■ EXERCISE INSTRUCTIONS
In the entries below, find the line with "Forall (fun c => separator c = true) l ->" and the line with "induction s as [|c t (l". Return those two lines and all lines between them, exactly.

[Records contained in a dataset]

╭──

Lemma spaces_collapsed s :
  Forall only_plain_space s -> collapsed s (re_sub re_spaces [SP] s).
Proof.
  intros Hs. apply (sub_from_collapsed re_spaces (length s)); [lia|].
  intros l1 l2 prev m E M.
  destruct (matched_single_piece re_spaces _ _ _ prev l2 m eq_refl M) as [Hall Hlen].
  apply match_here_sound in M. destruct M as (_ & _ & _ & E2).
  assert (HSP : Forall (fun c => c = SP) (matched m)).
  { rewrite Forall_forall in *. intros c Hc. apply Hs; [|now apply Hall].
    rewrite E, E2. apply in_or_app. right. apply in_or_app. now left. }
  repeat split.
  - destruct (matched m); [cbn in Hlen; lia|discriminate].
  - revert HSP. apply Forall_impl. now intros c ->.
  - intros E3. rewrite E3 in HSP. apply Forall_inv in HSP. discriminate.
Qed.

Lemma collapsed_app_end a l :
  Forall (fun c => separator c = true) l -> collapsed (a ++ l) a.
Proof.
  intros Hl. induction a as [|c a IH]; [now apply collapsed_end|].
  cbn [app]. now apply collapsed_copy.
Qed.

Lemma plain_space_separator l :
  Forall only_plain_space l -> Forall (fun c => is_space c = true) l ->
  Forall (fun c => separator c = true) l.
Proof.
  intros H1 H2. rewrite Forall_forall in *. intros c Hc.
  now rewrite (H1 c Hc (H2 c Hc)).
Qed.

Lemma drop_while_split p s :
  exists l, s = l ++ drop_while p s /\ Forall (fun c => p c = true) l.
Proof.
  induction s as [|c t (l & IH & Hl)]; [exists []; now split|]. cbn [drop_while].
  destruct (p c) eqn:Hc; [|exists []; now split].
  exists (c :: l). split; [cbn [app]; now f_equal|now constructor].
Qed.

(** Stripping changes no token. *)
Lemma re_findall_strip r s :
  token_regex r = true -> Forall only_plain_space s ->
  re_findall r (strip s) = re_findall r s.
Proof.
  intros Hr Hs. unfold strip, rstrip, lstrip.
  destruct (drop_while_split is_space s) as (l & E & Hl).
  set (a := drop_while is_space s) in *.
  assert (Hl' : Forall (fun c => separator c = true) l).
  { apply plain_space_separator; [|exact Hl].
    rewrite E in Hs. now apply Forall_app in Hs. }
  assert (Ha : Forall only_plain_space a).
  { rewrite E in Hs. now apply Forall_app in Hs. }
  destruct (drop_while_split is_space (rev a)) as (l2 & E2 & Hl2).
  set (b := drop_while is_space (rev a)) in *.
  assert (Ea : a = rev b ++ rev l2).
  { rewrite <- rev_app_distr, <- E2. now rewrite rev_involutive. }
  assert (Hl2' : Forall (fun c => separator c = true) (rev l2)).
  { apply plain_space_separator.
    - rewrite Ea in Ha. now apply Forall_app in Ha.
    - now apply Forall_rev. }
  transitivity (re_findall r a).
  - symmetry. rewrite Ea at 1. apply re_findall_collapsed; [exact Hr|].
    now apply collapsed_app_end.
  - unfold re_findall.
    rewrite (f_equal (fun z => findall_from r None z 0) E).
    destruct (findall_seps r Hr l a None Hl') as [q ->].
    apply (findall_collapsed r Hr (length a)); [lia|apply collapsed_refl].
Qed.

Lemma token_patterns :
  token_regex re_korean = true /\ token_regex re_english = true /\
  token_regex re_identifier = true.
Proof. repeat split; reflexivity. Qed.

(** The second normalization replaces dividers and runs of spaces, strips,
    and does nothing else. *)
Lemma clean_text_twice x :
  let y := _clean_text x in
  _clean_text y =
  if nonempty y then strip (re_sub re_spaces [SP] (re_sub re_divider [SP] y)) else [].
Proof.
  intros y. unfold y.
  rewrite (clean_text_late_steps _ (clean_text_kept x)
             (clean_text_only_plain_space x) (clean_text_no_www x)).
  fold y. destruct (nonempty y); [|reflexivity].
  set (s8 := re_sub re_divider [SP] y).
  set (s9 := re_sub re_spaces [SP] s8).
  assert (H8 : Forall only_plain_space s8).
  { apply re_sub_Forall; [|apply clean_text_only_plain_space].
    constructor; [intros _; reflexivity|constructor]. }
  assert (Hiso : iso_free None s9 = true).
  { apply (iso_free_spaced_nw s8); [now apply spaces_spaced_nw|].
    apply (iso_free_spaced_nw y); [apply divider_spaced_nw|].
    apply clean_text_iso_free. }
  unfold re_sub at 1. now rewrite sub_single_letter, (drop_isolated_free s9 None Hiso).
Qed.

Lemma findall_clean_twice r x :
  token_regex r = true ->
  re_findall r (_clean_text (_clean_text x)) = re_findall r (_clean_text x).
Proof.
  intros Hr. rewrite clean_text_twice.
  set (y := _clean_text x).
  destruct (nonempty y) eqn:Hne; [|now rewrite (nonempty_false y Hne)].
  assert (Hy : Forall only_plain_space y) by apply clean_text_only_plain_space.
  assert (H8 : Forall only_plain_space (re_sub re_divider [SP] y)).
  { apply re_sub_Forall; [|exact Hy]. constructor; [intros _; reflexivity|constructor]. }
  assert (H9 : Forall only_plain_space
                 (re_sub re_spaces [SP] (re_sub re_divider [SP] y))).
  { apply re_sub_Forall; [|exact H8]. constructor; [intros _; reflexivity|constructor]. }
  rewrite (re_findall_strip r _ Hr H9).
  rewrite <- (re_findall_collapsed r _ _ Hr (spaces_collapsed _ H8)).
  symmetry. apply (re_findall_collapsed r _ _ Hr (divider_collapsed y)).
Qed.

Lemma fallback_clean_twice text max_keywords :
  _fallback_keyword_extraction (_clean_text text) max_keywords =
  _fallback_keyword_extraction text max_keywords.
Proof.
  destruct token_patterns as (Hk & He & Hi).
  unfold _fallback_keyword_extraction.
  now rewrite !findall_clean_twice.
Qed.

(** X25: normalizing twice changes no keyword: a second normalization
    leaves the pooled tokens as they are, so the rule-based extractor returns
    the same list on a text and on its normalized form, although the
    normalizer is not idempotent. *)
Theorem fallback_of_normalized (text : str) (max_keywords : Z) :
  pooled_tokens (_clean_text (_clean_text text)) = pooled_tokens (_clean_text text) /\
  _fallback_keyword_extraction (_clean_text text) max_keywords =
  _fallback_keyword_extraction text max_keywords.
Proof.
  split; [|apply fallback_clean_twice].
  destruct token_patterns as (Hk & He & Hi).
  unfold pooled_tokens. now rewrite !findall_clean_twice.
Qed.

End SecondPassTokens.

Section FallbackPaths.
Context {ucd : UnicodeData}.
Variable self_api_key : pyval.
Variable self_model : str.
Variable post : str -> http_outcome.
Variable json_loads : str -> option pyval.
Variable cost_usd : pyval -> pyval -> res pyval.

(** X26: the two rule-based paths of the service give the same keywords:
    whenever the method is ["fallback"] or ["fallback_error"], the keywords
    are those of the rule-based extractor on the text as given. *)
Theorem fallback_paths_agree (text : str) (max_keywords : Z) (tr : trace) :
  exists r tr',
    extract_keywords self_api_key self_model post json_loads cost_usd
      text max_keywords tr = (Ok r, tr') /\
    (method r = u "fallback" \/ method r = u "fallback_error" ->
     keywords r = _fallback_keyword_extraction text max_keywords).
Proof.
  destruct (extract_cases self_api_key self_model post json_loads cost_usd
              text max_keywords tr)
    as [Hl|body data c info Hl Hk Hex Hpost Hload Husage Hcontent Hstrip Hkw|Hl Hk|Hl Hk|e Hl Hk Hex];
    eexists; eexists; (split; [reflexivity|]); cbn [method keywords].
  - intros [H|H]; discriminate.
  - intros [H|H]; discriminate.
  - intros _. apply fallback_clean_twice.
  - intros _. apply fallback_clean_twice.
  - reflexivity.
Qed.

(** X27: the result is a function of the normalized text: two texts with
    the same normalized form get the same keywords, method, model and usage
    record, on every path. *)
Theorem extract_keywords_by_normal_form (text text' : str) (max_keywords : Z)
  (tr : trace) :
  _clean_text text = _clean_text text' ->
  fst (extract_keywords self_api_key self_model post json_loads cost_usd
         text max_keywords tr) =
  fst (extract_keywords self_api_key self_model post json_loads cost_usd
         text' max_keywords tr).
Proof.
  intros H. unfold extract_keywords, try_except. rewrite <- H.
  match goal with |- fst (match ?b with _ => _ end) = _ => destruct b as [[r|e] tr'] end.
  - reflexivity.
  - unfold fallback. cbv [bind get put ret]. cbn [fst].
    rewrite <- (fallback_clean_twice text), <- (fallback_clean_twice text'), H.
    reflexivity.
Qed.

End FallbackPaths.

(** ** The pool of the fallback extractor *)

Section PoolComplete.
Context {ucd : UnicodeData}.

Lemma exists_last_or_nil {A} (l : list A) :
  l = [] \/ exists l' d, l = l' ++ [d].
Proof.
  induction l as [|a l [->|(l' & d & ->)]]; [now left| |].
  - right. now exists [], a.
  - right. now exists (a :: l'), d.
Qed.

Lemma prefix_len_run p s : prefix_len p s = run p None s.
Proof.
  induction s as [|c t IH]; [reflexivity|]. cbn [prefix_len run].
  destruct (p c); [now rewrite IH|reflexivity].
Qed.

Lemma run_ext p q s :
  (forall c, p c = q c) -> run p None s = run q None s.
Proof.
  intros H. induction s as [|c t IH]; [reflexivity|]. cbn [run].
  rewrite <- H. destruct (p c); [now rewrite IH|reflexivity].
Qed.

Lemma runs_from_ext p q :
  (forall c, p c = q c) -> forall s acc, runs_from p acc s = runs_from q acc s.
Proof.
  intros H. induction s as [|c t IH]; intros acc; [reflexivity|].
  cbn [runs_from]. rewrite <- H. destruct (p c); [apply IH|].
  now rewrite IH.
Qed.

Lemma rev_nil_iff (acc : str) :
  match acc with [] => [] | _ => [rev acc] end =
  match rev acc with [] => [] | c :: w => [c :: w] end.
Proof.
  destruct acc as [|a acc]; [reflexivity|]. cbn [rev].
  destruct (rev acc ++ [a]) eqn:E; [|reflexivity].
  apply app_eq_nil in E. destruct E; discriminate.
Qed.

(** The runs of a text: the run it starts with, then the runs after the
    character that ends it. *)
Lemma runs_from_split p : forall s acc,
  runs_from p acc s =
  match rev acc ++ firstn (run p None s) s with [] => [] | c :: w => [c :: w] end
  ++ match skipn (run p None s) s with
     | [] => []
     | _ :: t => runs_from p [] t
     end.
Proof.
  induction s as [|c t IH]; intros acc.
  - cbn [runs_from run firstn skipn]. rewrite !app_nil_r. apply rev_nil_iff.
  - cbn [runs_from run]. destruct (p c) eqn:Hc.
    + rewrite IH. cbn [firstn skipn rev]. now rewrite <- app_assoc.
    + cbn [firstn skipn]. rewrite app_nil_r, <- rev_nil_iff.
      now destruct acc.
Qed.

Lemma runs_from_stop p d t : p d = false -> runs_from p [] (d :: t) = runs_from p [] t.
Proof. intros H. cbn [runs_from]. now rewrite H. Qed.

Lemma firstn_nonempty {A} k (c : A) t : 1 <= k -> firstn k (c :: t) <> [].
Proof. destruct k; [lia|discriminate]. Qed.

(** [re.findall] on one class quantified [{n,}]: the maximal runs of [n]
    characters or more. *)
Lemma findall_single_class p n :
  1 <= n ->
  forall m s prev, length s <= m ->
  findall_from [[Rep p n None]] prev s 0 = long_runs p n s.
Proof.
  intros Hn. unfold long_runs.
  induction m as [|m IH]; intros s prev Hm.
  - destruct s; [|cbn [length] in Hm; lia].
    cbn [findall_from match_here]. rewrite match_seq_rep1. cbn [run].
    destruct (Nat.leb_spec n 0); [lia|reflexivity].
  - destruct s as [|c t].
    + cbn [findall_from match_here]. rewrite match_seq_rep1. cbn [run].
      destruct (Nat.leb_spec n 0); [lia|reflexivity].
    + cbn [length] in Hm. cbn [findall_from match_here]. rewrite match_seq_rep1.
      set (k := run p None (c :: t)).
      assert (Hk : k <= length (c :: t)) by apply run_le_length.
      rewrite (runs_from_split p (c :: t) []). fold k. cbn [rev app].
      pose proof (run_stops p (c :: t)) as Hstop. fold k in Hstop.
      destruct (Nat.leb_spec n k) as [Hle|Hlt].
      * unfold matched. cbn [fst concat]. rewrite app_nil_r.
        rewrite length_firstn, Nat.min_l by exact Hk.
        destruct k as [|j] eqn:Ek; [lia|]. cbn [pred].
        cbn [length] in Hk.
        destruct (findall_from_skip [[Rep p n None]] t j (Some c) ltac:(lia)) as [q ->].
        change (skipn j t) with (skipn (S j) (c :: t)).
        rewrite (IH (skipn (S j) (c :: t)) q)
          by (rewrite length_skipn; cbn [length]; lia).
        cbn [firstn]. cbn [app filter length].
        assert (Hlen : length (firstn j t) = j) by (rewrite length_firstn; lia).
        rewrite Hlen.
        destruct (Nat.leb_spec n (S j)); [|lia]. f_equal.
        destruct (skipn (S j) (c :: t)) as [|d t'] eqn:Es; [reflexivity|].
        now rewrite (runs_from_stop p d t' Hstop).
      * rewrite (IH t (Some c)) by lia.
        destruct (p c) eqn:Hc.
        -- assert (Ek : k = S (run p None t)) by (unfold k; cbn [run]; now rewrite Hc).
           rewrite (runs_from_split p t []). cbn [rev app].
           rewrite Ek. cbn [firstn skipn app].
           rewrite !filter_app. f_equal.
           assert (Hlen : length (firstn (run p None t) t) = run p None t).
           { rewrite length_firstn. pose proof (run_le_length p None t). lia. }
           cbn [filter length]. rewrite Hlen.
           destruct (Nat.leb_spec n (S (run p None t))); [lia|].
           destruct (firstn (run p None t) t) as [|x w] eqn:Ef; [reflexivity|].
           cbn [filter]. rewrite Hlen.
           destruct (Nat.leb_spec n (run p None t)); [lia|reflexivity].
        -- assert (Ek : k = 0) by (unfold k; cbn [run]; now rewrite Hc).
           rewrite Ek. cbn [firstn skipn app]. reflexivity.
Qed.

╰──

■ EXERCISE OUTPUT
  Forall (fun c => separator c = true) l -> collapsed (a ++ l) a.
Proof.
  intros Hl. induction a as [|c a IH]; [now apply collapsed_end|].
  cbn [app]. now apply collapsed_copy.
Qed.

Lemma plain_space_separator l :
  Forall only_plain_space l -> Forall (fun c => is_space c = true) l ->
  Forall (fun c => separator c = true) l.
Proof.
  intros H1 H2. rewrite Forall_forall in *. intros c Hc.
  now rewrite (H1 c Hc (H2 c Hc)).
Qed.

Lemma drop_while_split p s :
  exists l, s = l ++ drop_while p s /\ Forall (fun c => p c = true) l.
Proof.
  induction s as [|c t (l & IH & Hl)]; [exists []; now split|]. cbn [drop_while].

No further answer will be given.